-- Provided information follows --

(** The body of the loop of [ApplyRubiskewbMoves] for one token.  Its
    [default] clause formats the same [ErrWCAMove] as [ApplyWCAMoves]. *)
Definition rubiskewbToken (s : Skewb) (m : string) : Skewb * option error :=
  let move : Move := m in
  match rubiskewbDirection move with
  | None => (s, Some (Sprintf_v_v move ErrWCAMove))
  | Some isClockwise =>
    (if oneOf move [R; RPrime] then
       applyMove p_urb p_ufr p_ubl p_dbr p_right p_up p_back isClockwise s
     else if oneOf move [LittleR; LittleRPrime] then
       applyMove p_dbr p_drf p_urb p_dlb p_right p_back p_down isClockwise s
     else if oneOf move [B; BPrime] then
       applyMove p_ubl p_dlb p_urb p_ulf p_up p_left p_back isClockwise s
     else if oneOf move [LittleB; LittleBPrime] then
       applyMove p_dlb p_dbr p_ubl p_dfl p_back p_left p_down isClockwise s
     else if oneOf move [L; LPrime] then
       applyMove p_ulf p_ubl p_ufr p_dfl p_up p_front p_left isClockwise s
     else if oneOf move [LittleL; LittleLPrime] then
       applyMove p_dfl p_dlb p_ulf p_drf p_front p_down p_left isClockwise s
     else if oneOf move [F; FPrime] then
       applyMove p_ufr p_ulf p_urb p_drf p_front p_up p_right isClockwise s
     else if oneOf move [LittleF; LittleFPrime] then
       applyMove p_drf p_dfl p_ufr p_dbr p_front p_right p_down isClockwise s
     else applyAxis move isClockwise s,
     None)
  end.

(** [for _, m := range tokens { body }; return nil]: the first error ends
    the loop and is returned with the state reached so far. *)
Fixpoint applyTokens (body : Skewb -> string -> Skewb * option error)
    (tokens : list string) (s : Skewb) : Skewb * option error :=
  match tokens with
  | [] => (s, None)
  | m :: rest =>
      match body s m with
      | (s', Some e) => (s', Some e)
      | (s', None) => applyTokens body rest s'
      end
  end.

Definition ApplyWCAMoves (s : Skewb) (wcaMoves : string) : Skewb * option error :=
  applyTokens wcaToken (Split wcaMoves space) s.

Definition ApplyRubiskewbMoves (s : Skewb) (rubiskewbMoves : string)
  : Skewb * option error :=
  applyTokens rubiskewbToken (Split rubiskewbMoves space) s.

(** ** Getters and fixed-size arrays *)

(** [[3]string] and [[3]int]. *)
Definition array3 (A : Type) : Type := (A * A * A)%type.

Definition at0 {A} (a : array3 A) : A := let '(x, _, _) := a in x.
Definition at1 {A} (a : array3 A) : A := let '(_, x, _) := a in x.
Definition at2 {A} (a : array3 A) : A := let '(_, _, x) := a in x.

(** [==] on [[3]string]. *)
Definition array3_eqb (a b : array3 string) : bool :=
  String.eqb (at0 a) (at0 b) && String.eqb (at1 a) (at1 b)
  && String.eqb (at2 a) (at2 b).

Definition cornerColors (c : corner) : array3 string :=
  (first (colors c), second (colors c), third (colors c)).

Definition GetUFRCornerColors (s : Skewb) : array3 string := cornerColors (ufr s).
Definition GetURBCornerColors (s : Skewb) : array3 string := cornerColors (urb s).
Definition GetULFCornerColors (s : Skewb) : array3 string := cornerColors (ulf s).
Definition GetUBLCornerColors (s : Skewb) : array3 string := cornerColors (ubl s).
Definition GetDRFCornerColors (s : Skewb) : array3 string := cornerColors (drf s).
Definition GetDBRCornerColors (s : Skewb) : array3 string := cornerColors (dbr s).
Definition GetDFLCornerColors (s : Skewb) : array3 string := cornerColors (dfl s).
Definition GetDLBCornerColors (s : Skewb) : array3 string := cornerColors (dlb s).

Definition GetUpCenterColor (s : Skewb) : string := color (up s).
Definition GetFrontCenterColor (s : Skewb) : string := color (front s).
Definition GetRightCenterColor (s : Skewb) : string := color (right s).
Definition GetBackCenterColor (s : Skewb) : string := color (back s).
Definition GetLeftCenterColor (s : Skewb) : string := color (left s).
Definition GetDownCenterColor (s : Skewb) : string := color (down s).

(** [fmt.Sprintf("%v", m)] on a string. *)
Definition Sprintf_v (m : string) : string := m.

(** ** Reverse computer *)

(** The body of the loop of [createReverse] up to the final [Sprintf]. *)
Definition reverseMove (move : string) : string :=
  if Contains move apostrophe then ReplaceAll move apostrophe
  else if negb (Contains move two) then (move ++ "'")%string
  else move.

Definition createReverse (moves : string) : string :=
  fold_left (fun reverse move => Sprintf_v_v (reverseMove move) reverse)
            (Split moves space) EmptyString.

(** ** Equivalence checker *)

Definition CenterDown (s : Skewb) (color_ : string) : Skewb * option error :=
  if String.eqb (color (up s)) color_ then ApplyWCAMoves s (Sprintf_v X2)
  else if String.eqb (color (front s)) color_ then ApplyWCAMoves s (Sprintf_v XPrime)
  else if String.eqb (color (right s)) color_ then ApplyWCAMoves s (Sprintf_v Z)
  else if String.eqb (color (back s)) color_ then ApplyWCAMoves s (Sprintf_v X)
  else if String.eqb (color (left s)) color_ then ApplyWCAMoves s (Sprintf_v ZPrime)
  else if String.eqb (color (down s)) color_ then (s, None)
  else (s, Some (Sprintf_v_v color_ ErrColor)).

(** The method [equal]; the package variable of the same name is [equal_]. *)
Definition equal (s other : Skewb) : bool :=
  if negb (array3_eqb (cornerColors (ufr s)) (GetUFRCornerColors other)) then notEqual
  else if negb (array3_eqb (cornerColors (urb s)) (GetURBCornerColors other)) then notEqual
  else if negb (array3_eqb (cornerColors (ulf s)) (GetULFCornerColors other)) then notEqual
  else if negb (array3_eqb (cornerColors (ubl s)) (GetUBLCornerColors other)) then notEqual
  else if negb (array3_eqb (cornerColors (drf s)) (GetDRFCornerColors other)) then notEqual
  else if negb (array3_eqb (cornerColors (dbr s)) (GetDBRCornerColors other)) then notEqual
  else if negb (array3_eqb (cornerColors (dfl s)) (GetDFLCornerColors other)) then notEqual
  else if negb (array3_eqb (cornerColors (dlb s)) (GetDLBCornerColors other)) then notEqual
  else if negb (String.eqb (color (up s)) (GetUpCenterColor other)) then notEqual
  else if negb (String.eqb (color (front s)) (GetFrontCenterColor other)) then notEqual
  else if negb (String.eqb (color (right s)) (GetRightCenterColor other)) then notEqual
  else if negb (String.eqb (color (back s)) (GetBackCenterColor other)) then notEqual
  else if negb (String.eqb (color (left s)) (GetLeftCenterColor other)) then notEqual
  else if negb (String.eqb (color (down s)) (GetDownCenterColor other)) then notEqual
  else equal_.

Definition ExactEqual (s other : Skewb) : bool := equal s other.

(** The [for range n] loop of [Equal]; the error of [ApplyWCAMoves] is
    dropped, as in the source. *)
Fixpoint EqualLoop (n : nat) (s other : Skewb) : Skewb * bool :=
  match n with
  | O => (other, notEqual)
  | S n' =>
      let other := fst (ApplyWCAMoves other (Sprintf_v Y)) in
      if equal s other then (other, equal_) else EqualLoop n' s other
  end.

(** [Equal] returns a [bool] only; the state of [other] it leaves behind is
    the first component.  The result of [other.CenterDown] is not looked at. *)
Definition Equal (s other : Skewb) : Skewb * bool :=
  let other := fst (CenterDown other (color (down s))) in
  if equal s other then (other, equal_)
  else EqualLoop 3 s other.

(** ** Mirror checker: one layer *)

Definition index (array : array3 string) (element : string) : int :=
  if String.eqb (at0 array) element then 0%Z
  else if String.eqb (at1 array) element then 1%Z
  else if String.eqb (at2 array) element then 2%Z
  else (-1)%Z.
(** Day, month token, year. *)
Lemma day_month_year_input (ds sp1 w sp2 ys : string) (m : Z) :
  isDay ds = true -> isBlank sp1 = true -> isBlank sp2 = true ->
  isToken w = true -> monthOf (toUpperCase w) = Some m -> isYear ys = true ->
  (ds ++ sp1 ++ w ++ sp2 ++ ys)%string <> ""
  /\ relativeMatch (clean (ds ++ sp1 ++ w ++ sp2 ++ ys)%string) = None
  /\ fields (split (clean (ds ++ sp1 ++ w ++ sp2 ++ ys)%string))
     = {| day := Some (parseInt ds); month := Some m;
          year := Some (parseInt ys) |}.
Proof.
  intros Hds Hsp1 Hsp2 Hw Hm Hys.
  destruct (isDay_chars ds Hds) as [d [D [ED HD]]].
  destruct (isBlank_chars sp1 Hsp1) as [c1 [S1 [E1 H1]]].
  destruct (isBlank_chars sp2 Hsp2) as [c2 [S2 [E2 H2]]].
  destruct (isToken_chars w Hw) as [x [W [EW HW]]].
  destruct (isYear_chars ys Hys) as [y1 [y2 [y3 [y4 [EY HY]]]]].
  assert (Eraw : chars (ds ++ sp1 ++ w ++ sp2 ++ ys)%string
                 = chars ds ++ chars sp1 ++ chars w ++ chars sp2 ++ chars ys)
    by now rewrite !chars_app.
  assert (HWu : forallb (fun c => negb (isSpace c)) (map upperChar (chars w))
                = true).
  { apply no_space_upper_plain. now rewrite EW. }
  assert (EWu : map upperChar (chars w) = chars (toUpperCase w)).
  { unfold toUpperCase. now rewrite chars_str. }
  assert (Hclean : chars (clean (ds ++ sp1 ++ w ++ sp2 ++ ys)%string)
                   = chars ds ++ chars sp1 ++ map upperChar (chars w)
                     ++ chars sp2 ++ chars ys).
  { rewrite (clean_chars _ d y4 (D ++ chars sp1 ++ chars w ++ chars sp2
                                   ++ [y1; y2; y3])).
    - rewrite Eraw, !map_app.
      rewrite (upper_digits (chars ds)) by (rewrite ED; exact HD).
      rewrite (upper_digits (chars ys)) by (rewrite EY; exact HY).
      rewrite (upper_spaces (chars sp1)) by (rewrite E1; exact H1).
      now rewrite (upper_spaces (chars sp2)) by (rewrite E2; exact H2).
    - rewrite Eraw, ED, EY. simpl. now rewrite <- !app_assoc.
    - rewrite Eraw, !forallb_app.
      rewrite (no_comma_digits (chars ds)) by (rewrite ED; exact HD).
      rewrite (no_comma_digits (chars ys)) by (rewrite EY; exact HY).
      rewrite (no_comma_spaces (chars sp1)) by (rewrite E1; exact H1).
      rewrite (no_comma_spaces (chars sp2)) by (rewrite E2; exact H2).
      now rewrite (no_comma_plain (chars w)) by (rewrite EW; exact HW).
    - simpl in HD. apply andb_true_iff in HD as [Hd _].
      now apply digit_inv in Hd as [-> _].
    - cbn [forallb] in HY.
      repeat match goal with
             | H : _ && _ = true |- _ => apply andb_true_iff in H as [? H]
             end.
      match goal with
      | H : isDigit y4 = true |- _ => now apply digit_inv in H as [-> _]
      end. }
  assert (Hc1 : isDigit c1 = false).
  { simpl in H1. apply andb_true_iff in H1 as [Hc _].
    now apply space_inv in Hc as [-> _]. }
  split; [|split].
  - unfold chars in ED. destruct ds; discriminate.
  - unfold relativeMatch. rewrite Hclean.
    rewrite takeWhile_app, dropWhile_app;
      try (rewrite ED; exact HD);
      try (rewrite E1; simpl; rewrite Hc1; discriminate).
    rewrite ED at 1.
    assert (Hspaces : spaces (chars sp1 ++ map upperChar (chars w)
                              ++ chars sp2 ++ chars ys)
                      = Some (map upperChar (chars w) ++ chars sp2 ++ chars ys)).
    { unfold spaces. rewrite E1 at 1. cbn [app].
      pose proof H1 as H1'. simpl in H1'. apply andb_true_iff in H1' as [-> _].
      rewrite dropWhile_app; [reflexivity|now rewrite E1|].
      rewrite EW in *. simpl in *. apply andb_true_iff in HWu as [Hx _].
      apply negb_true_iff in Hx. rewrite Hx. discriminate. }
    rewrite Hspaces, EWu. now rewrite (unitTail_month _ m _ Hm).
  - unfold split. rewrite Hclean.
    rewrite split_three;
      [|apply no_space_digits; rewrite ED; exact HD
       |exact HWu
       |apply no_space_digits; rewrite EY; exact HY
       |rewrite EW; discriminate|rewrite EY; discriminate
       |rewrite E1; discriminate|rewrite E1; exact H1
       |rewrite E2; discriminate|rewrite E2; exact H2].
    rewrite !str_chars. fold (toUpperCase w).
    unfold fields, yearOf. now rewrite Hds, Hys, Hm.
Qed.
(** * Snake_DQN: the game-state engine of [snake.py]

    A shallow embedding of class [SnakeGame] (src/snake.py) and the
    properties of its transition function [update], of [place_food]
    and of the two state encodings [get_state] and [get_danger_state].

    Python integers are unbounded and are modelled by [Z]; a cell and a
    direction are the tuples [(row, col)] the code uses, so [Z * Z].
    Methods mutate [self] and may raise: they are computations in a
    small state-and-exception monad in which a raised exception keeps
    the state as mutated so far, like Python does.  The fields
    [cell_size], [fps] and the pygame handles only serve rendering and
    are left out. *)

From stdpp Require Import base tactics option numbers list.

Local Open Scope Z_scope.

(** ** Data model *)

(** A board cell [(row, col)]; directions are tuples of the same shape. *)
Definition cell : Type := Z * Z.

(** [class Direction(Enum)] with the tuple each member carries. *)
Inductive Direction := RIGHT | DOWN | LEFT | UP.

Definition value (d : Direction) : cell :=
  match d with
  | RIGHT => (0, 1)
  | DOWN => (1, 0)
  | LEFT => (0, -1)
  | UP => (-1, 0)
  end.

(** The game-state fields of a [SnakeGame] object.  [direction] holds a
    raw tuple (the code stores [Direction.X.value], and [update] stores
    whatever tuple it is given); [food_position] is [None] until food is
    first placed. *)
Record SnakeGame : Type := mkGame {
  width : Z;
  height : Z;
  snake : list cell;
  direction : cell;
  food_position : option cell;
  score : Z;
  game_over : bool;
  steps : Z
}.

Definition set_snake (v : list cell) (g : SnakeGame) : SnakeGame :=
  mkGame (width g) (height g) v (direction g) (food_position g)
         (score g) (game_over g) (steps g).

Definition set_direction (v : cell) (g : SnakeGame) : SnakeGame :=
  mkGame (width g) (height g) (snake g) v (food_position g)
         (score g) (game_over g) (steps g).

Definition set_food_position (v : option cell) (g : SnakeGame) : SnakeGame :=
  mkGame (width g) (height g) (snake g) (direction g) v
         (score g) (game_over g) (steps g).

Definition set_score (v : Z) (g : SnakeGame) : SnakeGame :=
  mkGame (width g) (height g) (snake g) (direction g) (food_position g)
         v (game_over g) (steps g).

Definition set_game_over (v : bool) (g : SnakeGame) : SnakeGame :=
  mkGame (width g) (height g) (snake g) (direction g) (food_position g)
         (score g) v (steps g).

Definition set_steps (v : Z) (g : SnakeGame) : SnakeGame :=
  mkGame (width g) (height g) (snake g) (direction g) (food_position g)
         (score g) (game_over g) v.

(** ** Methods as stateful, fallible computations *)

Inductive exn := IndexError | TypeError | ValueError.

(** A call either returns a value or raises; both carry the object as
    the call left it. *)
Inductive outcome (A : Type) : Type :=
  | Done (a : A) (g : SnakeGame)
  | Raised (e : exn) (g : SnakeGame).
Arguments Done {A} a g.
Arguments Raised {A} e g.

Definition final {A} (o : outcome A) : SnakeGame :=
  match o with Done _ g => g | Raised _ g => g end.

Definition M (A : Type) : Type := SnakeGame → outcome A.

#[global] Instance M_ret : MRet M := λ A a g, Done a g.
#[global] Instance M_bind : MBind M := λ A B f m g,
  match m g with
  | Done a g' => f a g'
  | Raised e g' => Raised e g'
  end.

Definition raise {A} (e : exn) : M A := λ g, Raised e g.
Definition gets {A} (f : SnakeGame → A) : M A := λ g, Done (f g) g.
Definition modify (f : SnakeGame → SnakeGame) : M unit := λ g, Done tt (f g).

(** ** Python and numpy primitives *)

(** [range(n)]: [0, 1, ..., n-1], empty when [n <= 0]. *)
Definition range (n : Z) : list Z := seqZ 0 n.

(** [seq[0]]. *)
Definition item0 {A} (seq : list A) : M A :=
  match seq with
  | x :: _ => mret x
  | [] => raise IndexError
  end.

(** [random.choice(seq)] is [seq[k]] for an index [k] drawn below
    [len(seq)], and raises [IndexError] on an empty sequence.  The draw
    is the input [r], brought below [len(seq)] by [mod]. *)
Definition choice {A} (r : nat) (seq : list A) : M A :=
  match seq !! (r `mod` length seq)%nat with
  | Some x => mret x
  | None => raise IndexError
  end.

(** Truth value of a list: non-empty. *)
Definition truthy {A} (l : list A) : bool :=
  match l with [] => false | _ :: _ => true end.

(** ** [SnakeGame.place_food] *)

(** The comprehension
    [[(i, j) for i in range(height) for j in range(width)
      if (i, j) not in snake]]. *)
Definition all_cells (h w : Z) : list cell :=
  i ← range h; j ← range w; [(i, j)].

Definition empty_cells_of (h w : Z) (snk : list cell) : list cell :=
  filter (λ c, c ∉ snk) (all_cells h w).

Definition place_food (r : nat) : M unit :=
  h ← gets height;
  w ← gets width;
  snk ← gets snake;
  let empty_cells := empty_cells_of h w snk in
  if truthy empty_cells then
    c ← choice r empty_cells;
    modify (set_food_position (Some c))
  else mret tt.

(** ** [SnakeGame.is_valid_direction] and [SnakeGame.update] *)

Definition is_valid_direction (new_dir : cell) : M bool :=
  d ← gets direction;
  mret (negb ((new_dir.1 =? - d.1) && (new_dir.2 =? - d.2))).

(** The wall test of [update] and [check_danger]. *)
Definition off_board (h w : Z) (p : cell) : bool :=
  (p.1 <? 0) || (p.1 >=? h) || (p.2 <? 0) || (p.2 >=? w).

(** [update(direction=None)].  A supplied tuple of two integers is
    truthy, so [direction and self.is_valid_direction(direction)] is the
    validity test alone.  The parameter [direction] is called [requested]
    here, apart from the field; [r] is the random draw used if food is
    placed. *)
Definition update (r : nat) (requested : option cell) : M unit :=
  match requested with
  | Some d =>
      ok ← is_valid_direction d;
      if ok : bool then modify (set_direction d) else mret tt
  | None => mret tt
  end ;;
  snk ← gets snake;
  head ← item0 snk;
  d ← gets direction;
  let new_head := (head.1 + d.1, head.2 + d.2) in
  h ← gets height;
  w ← gets width;
  if off_board h w new_head then modify (set_game_over true)
  else if bool_decide (new_head ∈ snk) then modify (set_game_over true)
  else
    modify (set_snake (new_head :: snk)) ;;
    fp ← gets food_position;
    (if bool_decide (Some new_head = fp) then
       modify (λ g, set_score (score g + 1) g) ;;
       place_food r
     else
       modify (λ g, set_snake (removelast (snake g)) g)) ;;
    modify (λ g, set_steps (steps g + 1) g).

(** ** [SnakeGame.get_state] *)

(** A numpy array of shape [(height, width, 3)] as nested lists.  The
    entries the code writes are the floats [0.0] and [1.0]; they are
    modelled by the integers [0] and [1]. *)
Abbreviation ndarray := (list (list (list Z))).

(** [np.zeros((h, w, 3))]; numpy refuses negative dimensions. *)
Definition zeros (h w : Z) : M ndarray :=
  if (h <? 0) || (w <? 0) then raise ValueError
  else mret (replicate (Z.to_nat h) (replicate (Z.to_nat w) (replicate 3 0))).

(** An integer index into an axis of length [n]: numpy accepts
    [-n <= i < n], counts a negative index from the end and raises
    [IndexError] otherwise. *)
Definition np_index (n : nat) (i : Z) : option nat :=
  if (0 <=? i) && (i <? Z.of_nat n) then Some (Z.to_nat i)
  else if (- Z.of_nat n <=? i) && (i <? 0) then Some (Z.to_nat (i + Z.of_nat n))
  else None.

(** [a[i, j, k] = v] for a constant channel [k]. *)
Definition setitem (a : ndarray) (i j : Z) (k : nat) (v : Z) : M ndarray :=
  match np_index (length a) i with
  | None => raise IndexError
  | Some i' =>
      match np_index (length (default [] (a !! i'))) j with
      | None => raise IndexError
      | Some j' => mret (alter (alter (<[k := v]>) j') i' a)
      end
  end.

(** A [for] loop that threads the array it updates. *)
Fixpoint for_each {A B} (body : B → A → M B) (l : list A) (acc : B) : M B :=
  match l with
  | [] => mret acc
  | x :: l' => acc' ← body acc x; for_each body l' acc'
  end.

(** [o[0]], [o[1]] on a field that may still be [None]. *)
Definition subscript {A} (o : option A) : M A :=
  match o with
  | Some x => mret x
  | None => raise TypeError
  end.

Definition get_state : M ndarray :=
  h ← gets height;
  w ← gets width;
  state ← zeros h w;
  snk ← gets snake;
  state ← for_each (λ st segment, setitem st segment.1 segment.2 0 1)
                   (tail snk) state;
  head ← item0 snk;
  state ← setitem state head.1 head.2 1 1;
  fp ← gets food_position;
  food ← subscript fp;
  state ← setitem state food.1 food.2 2 1;
  mret state.

(** ** [SnakeGame.reset] and the constructor *)

Definition reset (r : nat) : M ndarray :=
  w ← gets width;
  h ← gets height;
  let middle_x := w `div` 2 in
  let middle_y := h `div` 2 in
  modify (set_snake [(middle_y, middle_x);
                     (middle_y, middle_x - 1);
                     (middle_y, middle_x - 2)]) ;;
  modify (set_direction (value RIGHT)) ;;
  place_food r ;;
  modify (set_score 0) ;;
  modify (set_game_over false) ;;
  modify (set_steps 0) ;;
  get_state.

(** The fields as [__init__] sets them before it calls [reset]. *)
Definition fresh (w h : Z) : SnakeGame :=
  mkGame w h [] (value RIGHT) None 0 false 0.

(** [SnakeGame(width, height)]: the object exists when [reset] returns. *)
Definition new_game (w h : Z) (r : nat) : option SnakeGame :=
  match reset r (fresh w h) with
  | Done _ g => Some g
  | Raised _ _ => None
  end.

(** ** The danger encoding *)

Definition check_danger (direction : cell) : M bool :=
  snk ← gets snake;
  head ← item0 snk;
  let new_pos := (head.1 + direction.1, head.2 + direction.2) in
  h ← gets height;
  w ← gets width;
  if off_board h w new_pos then mret true
  else if bool_decide (new_pos ∈ snk) then mret true
  else mret false.

Definition get_right_direction : M cell :=
  d ← gets direction;
  if bool_decide (d = value RIGHT) then mret (value DOWN)
  else if bool_decide (d = value DOWN) then mret (value LEFT)
  else if bool_decide (d = value LEFT) then mret (value UP)
  else mret (value RIGHT).

Definition get_left_direction : M cell :=
  d ← gets direction;
  if bool_decide (d = value RIGHT) then mret (value UP)
  else if bool_decide (d = value UP) then mret (value LEFT)
  else if bool_decide (d = value LEFT) then mret (value DOWN)
  else mret (value RIGHT).

(** [np.array([...], dtype=np.float32)] turns [True] into [1.0] and
    [False] into [0.0]; here [1] and [0]. *)
Definition float32 (b : bool) : Z := Z.b2z b.

Definition get_danger_state : M (list Z) :=
  snk ← gets snake;
  head ← item0 snk;
  d ← gets direction;
  danger_straight ← check_danger d;
  rd ← get_right_direction;
  danger_right ← check_danger rd;
  ld ← get_left_direction;
  danger_left ← check_danger ld;
  fp ← gets food_position;
  food ← subscript fp;
  let food_dir := (food.1 - head.1, food.2 - head.2) in
  let food_up := food_dir.1 <? 0 in
  let food_right := food_dir.2 >? 0 in
  let food_down := food_dir.1 >? 0 in
  let food_left := food_dir.2 <? 0 in
  d ← gets direction;
  let dir_right := bool_decide (d = value RIGHT) in
  let dir_down := bool_decide (d = value DOWN) in
  let dir_left := bool_decide (d = value LEFT) in
  let dir_up := bool_decide (d = value UP) in
  mret (float32 <$> [danger_straight; danger_right; danger_left;
                     dir_right; dir_down; dir_left; dir_up;
                     food_up; food_right; food_down; food_left]).
(** [Load()]: the configuration, or the error it returns. *)
Definition Load (env : Env) (v : Viper) : error + Config :=
  match ReadInConfig v with
  | ReadError err =>
      inl (wrapError ("error reading config file: " ++ Error err) err)
  | _ =>
      let server :=
        mkServerConfig (getEnvOrDefault env "PORT" (GetString v "server.port"))
                       (GetString v "server.environment")
                       (GetString v "server.loglevel") in
      let fromEnv := envProviders env in
      if IsSetProviders v then
        match UnmarshalProviders v with
        | inl err =>
            inl (wrapError ("error unmarshaling providers: " ++ Error err) err)
        | inr fileProviders =>
            inr (mkConfig server (mergeFileProviders fromEnv fileProviders))
        end
      else inr (mkConfig server fromEnv)
  end.

End config.

(* ===================================================================== *)
(** * UTF-8, as package encoding/json reads Go strings *)
(* ===================================================================== *)

Module utf8.

(** The replacement character U+FFFD in UTF-8: the bytes EF BF BD. *)
Definition RuneError : string :=
  String (ascii_of_N 239) (String (ascii_of_N 191) (String (ascii_of_N 189) "")).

-- Provided information concluded --

◆ Exercise
Working from the data above, extract solely the lines from the one containing "Definition array3_eqb (a" through the one containing "(first (colors c), second", exactly as they appear, both included.

◆ Exercise output
Definition array3_eqb (a b : array3 string) : bool :=
  String.eqb (at0 a) (at0 b) && String.eqb (at1 a) (at1 b)
  && String.eqb (at2 a) (at2 b).

Definition cornerColors (c : corner) : array3 string :=
  (first (colors c), second (colors c), third (colors c)).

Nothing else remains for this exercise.